2.  How would you respond to the argument that humans have no right to eat other animals?

 

·      Humans have been eating other animals since the dawn of time.  If it was so bad and wrong, wouldn't someone, somewhere have stopped it along the way?

 

·      I would say that if we are talking morals then no we don't have any rights. But most meat eaters don't consider it to be a moral issue. The argument from nature. Its natural, we are omnivores, and we eat other animals just as other animals either eat or are eaten.  Its not about rights, its just about survival.  Whether or not the survival argument is relevant in western society today is another issue.

 

·      Humans are themselves fundamentally classified as animals, and since in nature animals prey on other animals for food, it is therefore logical that humans should follow this example. Although, in my opinion the techniques of large output farming are questionable - at least in their natural surroundings, when animals are hunted down as a food source, they are given a fighting chance.

 

·      Given my faith I try to follow the teachings of the bible and in there is the separation of man from the animals, and our authority to use them as a source of food.  Although this is no justification to be cruel to them and make them suffer, and abuse them for the benefit of man in ways other than for food.  Also man by design (teeth, eye position, digestive system etc.) is suited to a carnivorous (of at least omnivorous) existence and a lot of organisation and planning etc. is required to get a balanced diet without eating animal meat/products (or does it ?).  Could a vegetarian/vegan have survived in the past ?

 

·      Try getting a lion to eat a nut-roast!

 

·      Who says

 

·      There's nothing wrong with it as long as the animals are treated OK (i.e. free range and quick death, with short transport).

 

 

*****

[from the single vegetarian respondent].

 

Hey, this is actually a subject on which I DO have an opinion !!

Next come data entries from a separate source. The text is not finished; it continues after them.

(** * Study-aid application: quiz session and material generation

    A shallow embedding of the control flow of the application: the quiz
    page ([src/pages/Quizzes.tsx]) with its screens, the material generation
    pipeline (the Materials page and the two edge functions
    [process-material] and [generate-from-topic]) and the tutor page.

    JavaScript values are embedded as [jsval], numbers as binary64 floats,
    strings as [string] (one [ascii] per code unit, so the model covers the
    strings whose code units are below 256), objects used as maps as [gmap].
    Asynchronous handlers are tasks in a state-and-exception monad over a
    [world] that holds the component state, the storage tables, the log of
    network requests and the notifications shown. The storage follows the
    schema of [supabase/migrations] where a delete of the quiz page meets
    it: the row-level security policies for delete, and the cascade from a
    quiz to its questions and attempts. *)

From Stdlib Require Import ZArith Floats String Ascii List Lia.
From stdpp Require Import gmap strings list pretty.

Local Open Scope string_scope.
Local Open Scope Z_scope.
Local Open Scope list_scope.

(** ** JavaScript values *)

#[local] Set Warnings "-register-all".

Inductive jsval : Type :=
| JUndefined
| JNull
| JBool (b : bool)
| JNum (x : float)
| JStr (s : string)
| JArr (items : list jsval)
| JObj (props : list (string * jsval)).

(** Builtins of the runtime that the program calls and that are not
    re-implemented here. *)
Class JSRuntime : Type := {
  (** [JSON.parse]: [None] when it throws a [SyntaxError]. *)
  JSON_parse : string -> option jsval;
  (** [Number::toString] in base 10. *)
  Number_toString : float -> string
}.

(** [ToBoolean]. *)
Definition truthy (v : jsval) : bool :=
  match v with
  | JUndefined | JNull => false
  | JBool b => b
  | JNum x => negb (PrimFloat.eqb x 0 || PrimFloat.is_nan x)
  | JStr s => negb (String.eqb s "")
  | JArr _ | JObj _ => true
  end.

(** [a || b]. *)
Definition js_or (a b : jsval) : jsval := if truthy a then a else b.

(** The own property [name] of an object literal; a later binding of the
    same key overrides an earlier one. *)
Fixpoint own_property (props : list (string * jsval)) (name : string) : option jsval :=
  match props with
  | [] => None
  | (k, v) :: rest =>
      match own_property rest name with
      | Some v' => Some v'
      | None => if String.eqb k name then Some v else None
      end
  end.

(** [v.name] for the property names this program reads (none of them is a
    builtin property of a primitive or of an array): [None] is the
    [TypeError] of reading a property of [undefined] or [null]. *)
Definition get (v : jsval) (name : string) : option jsval :=
  match v with
  | JUndefined | JNull => None
  | JObj props => Some (default JUndefined (own_property props name))
  | _ => Some JUndefined
  end.

Definition Array_isArray (v : jsval) : bool :=
  match v with JArr _ => true | _ => false end.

Although perhaps my answers aren't appropriate to the questions !

 

 

1.  Can you in a sentence or two explain why you eat meat?

 

·      I don't eat meat.  I've not done so for over 7 years.  Why do I not eat meat ?   well, I guess superficially it's simply a healthier lifestyle choice. But a more meaningful answer would be a belief in Buddhist philosophy re: transmigration of souls, and the compassion for all living things.

 

·      But when I did eat meat, I did so purely because of tradition.  Raised on meat and two veg, it was a subliminal habit.

 

 

2.  How would you respond to the argument that humans have no right to

    eat other animals?

 

 

·      From a spiritual view point we have no right to take a life.  But spirituality is all about enhancing your inner self, becoming a "better" person.  For some people that is a luxury.  When food is scarce, we cannot judge people for killing to survive.  It’s the nature of things.  I live a privileged life where I have a choice.  The supermarkets are full of fruit and vegetables, not only can I satisfy my needs quite easily.